%%
Lemma request_on_state_route method room key lastSync operations
    now now' now'' n env :
  room <> "" -> key <> "" ->
  fetch gen now now' now'' n
    (mkRequest method "/state" (Some room) (Some key) lastSync operations)
    env
  = if (method =? "OPTIONS")%string
    then (env, Responded (mkResponse 200 NoBody))
    else if (method =? "GET")%string
    then (env, Responded (stateGet env room key lastSync))
    else if (method =? "PUT")%string
    then (fst (statePut gen now now' now'' n env room key operations),
          Responded
            (snd (statePut gen now now' now'' n env room key operations)))
    else (env, Responded (mkResponse 405 (ErrorBody "method not allowed"))).
Proof.
  intros Hr Hk. unfold fetch.
  cbn [rq_method rq_pathname rq_room rq_key rq_lastSync rq_operations
       orEmpty].
  apply String.eqb_neq in Hr, Hk. rewrite Hr, Hk. reflexivity.
Qed.

(** X25: a successful [PUT] is read back by the next [GET]: when the state
    key of a room holds a saved state or nothing, a [PUT] of an operations
    array answers 200 with the merged state, and a [GET] on a room/key pair
    with the same state key (the same pair, or a pair that collides with it
    through the separator) answers 204 when its [lastSync] is not before
    the [lastUpdate] of the [PUT], and otherwise 200 with exactly the state,
    [lastUpdate], processed log and conflicts the [PUT] saved; the [GET]
    leaves the bindings as they are. *)
Theorem put_then_get_returns_the_saved_state
    (now now' now'' : Z) (n : nat) (a b c : Z) (m : nat) (env : Env)
    (room key room' key' : string) (ops : list Operation) (t : Z)
    (current : Snapshot) :
  room <> "" -> key <> "" -> room' <> "" -> key' <> "" ->
  kvKey room' key' = kvKey room key ->
  (STATE_KV env (kvKey room key) = Some (StateDoc current) \/
   (STATE_KV env (kvKey room key) = None /\ current = emptySnapshot)) ->
  let put := fetch gen now now' now'' n (putRequest room key ops) env in
  let get := fetch gen a b c m (getRequest room' key' t) (fst put) in
  let merged := mergeOperations gen now now' current ops n in
  snd put
  = Responded
      (mkResponse 200
         (MergeBody (state merged) (map idOrSelf (processedOps merged))
            (newConflicts merged) now'')) /\
  snd get
  = Responded
      (if now'' <=? t then mkResponse 204 NoBody
       else mkResponse 200
              (StateBody (Some (state merged)) now'' (processedOps merged)
                 (conflicts merged))) /\
  fst get = fst put.
Proof.
  intros Hr Hk Hr' Hk' Hkeys Hcur. cbv zeta.
  unfold putRequest, getRequest.
  rewrite !request_on_state_route by assumption.
  cbn [String.eqb Ascii.eqb Bool.eqb fst snd].
  rewrite (statePut_merges now now' now'' n env room key ops current Hcur).
  cbn [fst snd].
  split; [reflexivity|]. split; [|reflexivity].
  unfold stateGet. rewrite !usersKey_kvKey, Hkeys.
  generalize (mergeOperations gen now now' current ops n) as merged.
  intros merged.
  destruct (saved_documents (kvKey room key) (toSave now'' merged)
              (users (s_state (toSave now'' merged))) now'' env)
    as (H1 & H2 & _).
  rewrite (H1 room key eq_refl), H2.
  cbn [docLastUpdate toSave s_lastUpdate s_state s_processedOps
       s_conflicts].
  replace (setUsers (users (state merged)) (state merged))
    with (state merged) by now destruct (state merged).
  now destruct (now'' <=? t).
Qed.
%%
Each record above should be repeated exactly.

Response area:
Lemma request_on_state_route method room key lastSync operations
    now now' now'' n env :
  room <> "" -> key <> "" ->
  fetch gen now now' now'' n
    (mkRequest method "/state" (Some room) (Some key) lastSync operations)
    env
  = if (method =? "OPTIONS")%string
    then (env, Responded (mkResponse 200 NoBody))
    else if (method =? "GET")%string
    then (env, Responded (stateGet env room key lastSync))
    else if (method =? "PUT")%string
    then (fst (statePut gen now now' now'' n env room key operations),
          Responded
            (snd (statePut gen now now' now'' n env room key operations)))
    else (env, Responded (mkResponse 405 (ErrorBody "method not allowed"))).
Proof.
  intros Hr Hk. unfold fetch.
  cbn [rq_method rq_pathname rq_room rq_key rq_lastSync rq_operations
       orEmpty].
  apply String.eqb_neq in Hr, Hk. rewrite Hr, Hk. reflexivity.
Qed.

(** X25: a successful [PUT] is read back by the next [GET]: when the state
    key of a room holds a saved state or nothing, a [PUT] of an operations
    array answers 200 with the merged state, and a [GET] on a room/key pair
    with the same state key (the same pair, or a pair that collides with it
    through the separator) answers 204 when its [lastSync] is not before
    the [lastUpdate] of the [PUT], and otherwise 200 with exactly the state,
    [lastUpdate], processed log and conflicts the [PUT] saved; the [GET]
    leaves the bindings as they are. *)
Theorem put_then_get_returns_the_saved_state
    (now now' now'' : Z) (n : nat) (a b c : Z) (m : nat) (env : Env)
    (room key room' key' : string) (ops : list Operation) (t : Z)
    (current : Snapshot) :
  room <> "" -> key <> "" -> room' <> "" -> key' <> "" ->
  kvKey room' key' = kvKey room key ->
  (STATE_KV env (kvKey room key) = Some (StateDoc current) \/
   (STATE_KV env (kvKey room key) = None /\ current = emptySnapshot)) ->
  let put := fetch gen now now' now'' n (putRequest room key ops) env in
  let get := fetch gen a b c m (getRequest room' key' t) (fst put) in
  let merged := mergeOperations gen now now' current ops n in
  snd put
  = Responded
      (mkResponse 200
         (MergeBody (state merged) (map idOrSelf (processedOps merged))
            (newConflicts merged) now'')) /\
  snd get
  = Responded
      (if now'' <=? t then mkResponse 204 NoBody
       else mkResponse 200
              (StateBody (Some (state merged)) now'' (processedOps merged)
                 (conflicts merged))) /\
  fst get = fst put.
Proof.
  intros Hr Hk Hr' Hk' Hkeys Hcur. cbv zeta.
  unfold putRequest, getRequest.
  rewrite !request_on_state_route by assumption.
  cbn [String.eqb Ascii.eqb Bool.eqb fst snd].
  rewrite (statePut_merges now now' now'' n env room key ops current Hcur).
  cbn [fst snd].
  split; [reflexivity|]. split; [|reflexivity].
  unfold stateGet. rewrite !usersKey_kvKey, Hkeys.
  generalize (mergeOperations gen now now' current ops n) as merged.
  intros merged.
  destruct (saved_documents (kvKey room key) (toSave now'' merged)
              (users (s_state (toSave now'' merged))) now'' env)
    as (H1 & H2 & _).
  rewrite (H1 room key eq_refl), H2.
  cbn [docLastUpdate toSave s_lastUpdate s_state s_processedOps
       s_conflicts].
  replace (setUsers (users (state merged)) (state merged))
    with (state merged) by now destruct (state merged).
  now destruct (now'' <=? t).
Qed.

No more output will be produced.